Only one specific organism differed completely from all the others. It didn’t fight with the spores; it incorporated them into its own molecular structure, without destroying them in the process. Slowly, a symbiotic relationship formed, but it would take time to mature and develop into something more advanced. The thought was intriguing. With the permanent data connection between the network and the spores, IT could gain new insight. If ITS calculations were correct, that was. Maybe over time, bidirectional transfer would become a possibility. This was an exciting prospect that caused a spike in traffic through ITS network, but IT wouldn’t get ahead of ITSELF yet.
With one motile now extinguished and three more infected, IT would continue to collect more information before IT took the next step. But IT would now add optical observation to ITS gathering facilities. Measurements of biological functions were extremely useful and important, but behavioural patterns mattered at least as much, if not more. Already the energetic pseudo-tendrils returned from the rocky barrier close by and would reach the large object that contained the biological units soon. IT wouldn’t repeat the experiment with the spores. That part was done. But there were yet to explore ways to gain more knowledge, and that was what counted.

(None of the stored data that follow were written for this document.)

Lemma extractColumns_ok defs ctx :
  Forall good_define defs → all_children "createDefinition" ctx = define_tree <$> defs →
  extractColumns ctx = omap definition_columns defs.
Proof.
  intros Hg Hc. unfold extractColumns. rewrite Hc. clear Hc. induction Hg as [|d defs Hd _ IH]; [done|].
  destruct d as [c cd|ws|ws]; [|exact IH..]. cbn [fmap list_fmap]. cbn [omap list_omap definition_columns].
  change (accept_definition (define_tree (DefColumn c cd))) with (Some (VisitColumnDeclaration (define_tree (DefColumn c cd)))). cbv beta iota.
  unfold VisitColumnDeclaration. change (child "fullColumnName" (define_tree (DefColumn c cd))) with (Some (node "fullColumnName" [uid_tree c])). cbv beta iota.
  assert (strings_Trim is_backquote (GetText (node "fullColumnName" [uid_tree c])) = id_name c) as ->.
  { rewrite <- extractUidText_ok by apply Hd. unfold extractUidText, node. rewrite GetText_rule, texts_cons. cbn [texts foldr]. by rewrite string_app_nil_r. }
  rewrite (column_of_ok c cd) by done.
  rewrite filter_cons_True; [f_equal; exact IH|]. rewrite column_meaning_name. apply Hd.
Qed.

(** *** Statements *)

(** The result for a statement. *)
Definition meant (ddl : string) (s : statement) : result (option ParsedDDL) :=
  match statement_meaning ddl s with Some r => Ok (Some r) | None => Err (Panic "interface conversion") end.

Lemma child_other r r' cs : r ≠ r' → child r (node "ddlStatement" [node r' cs]) = None.
Proof. intros Hne. unfold child, all_children. cbn [children_of node]. rewrite filter_cons_False; [done|]. cbn. by rewrite bool_decide_eq_false_2. Qed.

Lemma visitDdlStatement_ok ddl s :
  good_statement s → visitDdlStatement ddl (node "ddlStatement" [statement_tree s]) = meant ddl s.
Proof.
  destruct s as [db|db|db|t defs|t like|t q|t more|t parts|i t|i t|v q|v more|t|r ws]; cbn [good_statement]; intros Hg.
  - change (visitDdlStatement ddl _) with (Ok (Some (with_database (extractUidText (uid_tree db)) (ddl_result DDLTypeCreateDatabase ddl)))).
    by rewrite extractUidText_ok.
  - change (visitDdlStatement ddl _) with (Ok (Some (with_database (extractUidText (uid_tree db)) (ddl_result DDLTypeDropDatabase ddl)))).
    by rewrite extractUidText_ok.
  - done.
  - destruct Hg as [Ht Hd]. change (visitDdlStatement ddl _) with (Ok (Some (VisitColumnCreateTable ddl (statement_tree (CreateTable t defs))))).
    unfold VisitColumnCreateTable. change (child "tableName" (statement_tree (CreateTable t defs))) with (Some (tableName_tree t)).
    cbn [set_names]. rewrite tableName_ok by done. set (cds := child "createDefinitions" _).
    assert (Hc : from_option extractColumns [] cds = omap definition_columns defs).
    { subst cds. match goal with |- from_option _ _ (child _ ?t) = _ => change (child "createDefinitions" t) with
        (Some (node "createDefinitions" (tok "LR_BRACKET" "(" :: separated comma (define_tree <$> defs) ++ [tok "RR_BRACKET" ")"]))) end.
      apply extractColumns_ok; [done|]. unfold all_children. cbn [children_of node]. rewrite filter_cons_False by done.
      rewrite filter_app, filter_separated by done. rewrite (filter_cons_False _ (tok _ _)) by done. rewrite filter_nil, app_nil_r.
      apply filter_rule_all, define_is_definition. }
    rewrite Hc. unfold meant. cbn [statement_meaning]. by destruct (qname_names t).
  - change (visitDdlStatement ddl _) with (Ok (Some (with_names (my_extractTableName (tableName_tree t)) (ddl_result DDLTypeCreateTable ddl)))).
    by rewrite tableName_ok.
  - change (visitDdlStatement ddl _) with (Ok (Some (with_names (my_extractTableName (tableName_tree t)) (ddl_result DDLTypeCreateTable ddl)))).
    by rewrite tableName_ok.
  - assert (Hv : visitDdlStatement ddl (node "ddlStatement" [statement_tree (DropTable t more)]) =
      Ok (Some (with_names (my_extractTableName (tableName_tree t)) (ddl_result DDLTypeDropTable ddl)))) by (by destruct more).
    rewrite Hv. by rewrite tableName_ok.
  - destruct Hg as [Ht Hp]. change (visitDdlStatement ddl _) with (Ok (Some (VisitAlterTable ddl (statement_tree (AlterTable t parts))))).
    unfold VisitAlterTable. destruct (alter_children t parts) as [-> ->]. rewrite tableName_ok, collect_parts_ok by done.
    rewrite add_specs_changes. done.
  - destruct Hg as [Hi Ht].
    change (visitDdlStatement ddl _) with (Ok (Some (index_on (my_extractTableName (tableName_tree t))
      (with_index (Some (new_index (extractUidText (uid_tree i)) "create")) (ddl_result DDLTypeCreateIndex ddl))))).
    by rewrite tableName_ok, extractUidText_ok.
  - destruct Hg as [Hi Ht].
    change (visitDdlStatement ddl _) with (Ok (Some (index_on (my_extractTableName (tableName_tree t))
      (with_index (Some (new_index (extractUidText (uid_tree i)) "drop")) (ddl_result DDLTypeDropIndex ddl))))).
    by rewrite tableName_ok, extractUidText_ok.
  - change (visitDdlStatement ddl _) with (Ok (Some (with_names (my_extractTableName (fullId_tree v)) (ddl_result DDLTypeCreateView ddl)))).
    by rewrite fullId_ok.
  - assert (Hv : visitDdlStatement ddl (node "ddlStatement" [statement_tree (DropView v more)]) =
      Ok (Some (with_names (my_extractTableName (fullId_tree v)) (ddl_result DDLTypeDropView ddl)))) by (by destruct more).
    rewrite Hv. by rewrite fullId_ok.
  - change (visitDdlStatement ddl _) with (Ok (Some (with_names (my_extractTableName (tableName_tree t)) (ddl_result DDLTypeTruncate ddl)))).
    by rewrite tableName_ok.
  - unfold visitDdlStatement, asserted. cbn [first_case statement_tree].
    rewrite !child_other; [done|..]; intros <-; apply Hg; unfold handled_statements; set_solver.
Qed.

(** *** Scripts *)

Lemma script_children ss :
  all_children "sqlStatement" (node "sqlStatements" (ss ≫= λ s, [sqlStatement_tree s; tok "SEMI" ";"])) = sqlStatement_tree <$> ss.
Proof.
  unfold all_children. cbn [children_of node]. induction ss as [|s ss IH]; [done|]. cbn [mbind list_bind app].
  rewrite filter_cons_True by done. rewrite filter_cons_False by done. cbn [fmap list_fmap]. f_equal. exact IH.
Qed.

Lemma map_result_omap {A B} (f : A → result (option B)) (g : A → option B) l :
  (∀ a, a ∈ l → f a = match g a with Some b => Ok (Some b) | None => Err (Panic "interface conversion") end) →
  (rs ← map_result f l; Ok (found rs)) = match mapM g l with Some bs => Ok bs | None => Err (Panic "interface conversion") end.
Proof.
  induction l as [|a l IH]; intros H; [done|]. cbn [map_result mapM]. rewrite (H a) by left. destruct (g a) as [b|]; [|done].
  cbn [mbind result_bind option_bind]. assert (Hl : ∀ a, a ∈ l → f a = match g a with Some b => Ok (Some b) | None => Err (Panic "interface conversion") end)
    by (intros; apply H; by right). specialize (IH Hl). change (mapM_go _ _ _) with (mapM g l) || idtac.
  destruct (map_result f l) as [rs|e], (mapM g l) as [bs|]; cbn in *; simplify_eq; done.
Qed.

Lemma map_result_fmap {A B C} (f : B → result C) (g : A → B) l : map_result f (g <$> l) = map_result (λ a, f (g a)) l.
Proof. induction l as [|a l IH]; [done|]. cbn. destruct (f (g a)); [|done]. cbn. by rewrite <- IH. Qed.

Lemma parse_script tree ddl ss :
  tree ddl = script_tree ss → ss ≠ [] → Forall good_statement ss →
  mysql_Parse tree ddl =
    match mapM (statement_meaning (GetText (script_tree ss))) ss with
    | Some rs => Ok rs
    | None => Err (Panic "interface conversion")
    end.
Proof.
  intros Ht Hne Hg. unfold mysql_Parse, VisitRoot. rewrite Ht.
  set (block := node "sqlStatements" (ss ≫= λ s, [sqlStatement_tree s; tok "SEMI" ";"])).
  change (typed_child "sqlStatements" (script_tree ss)) with (Ok (Some block)). cbn [mbind result_bind].
  unfold VisitSqlStatements. subst block. rewrite script_children. set (text := GetText (script_tree ss)). clearbody text. clear Ht.
  assert (Hall : (rs ← map_result (λ s, as_context "sqlStatement" s ≫= VisitSqlStatement text) (sqlStatement_tree <$> ss); Ok (found rs)) =
    match mapM (statement_meaning text) ss with Some rs => Ok rs | None => Err (Panic "interface conversion") end).
  { rewrite map_result_fmap. apply map_result_omap. intros s Hs. rewrite Forall_forall in Hg.
    change (as_context "sqlStatement" (sqlStatement_tree s) ≫= VisitSqlStatement text) with
      (visitDdlStatement text (node "ddlStatement" [statement_tree s])). apply visitDdlStatement_ok. by apply Hg. }
  rewrite Hall. destruct (mapM (statement_meaning text) ss) as [rs|] eqn:E; [|done]. cbn.
  apply mapM_Some_1 in E. destruct E; done.
Qed.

Meanwhile, the cycle came to an end, and IT would stop all active observation for a while to focus on that, while its passive monitoring would continue; not by choice, but by evolutional imperative. It had happened countless times and would continue until the end of ITS existence, with no way to control the cyclic timing or the process of the event. IT could never muster enough computational power to crack and analyse this part of ITS genetic code. Everything else hadn’t been hard to decode, little by little, over a long time period, but this specific part had proven elusive. There was no helping it. IT shut down ITS thought processed to divert all its computational power to the event at hand, before ITS own programming could force it upon IT.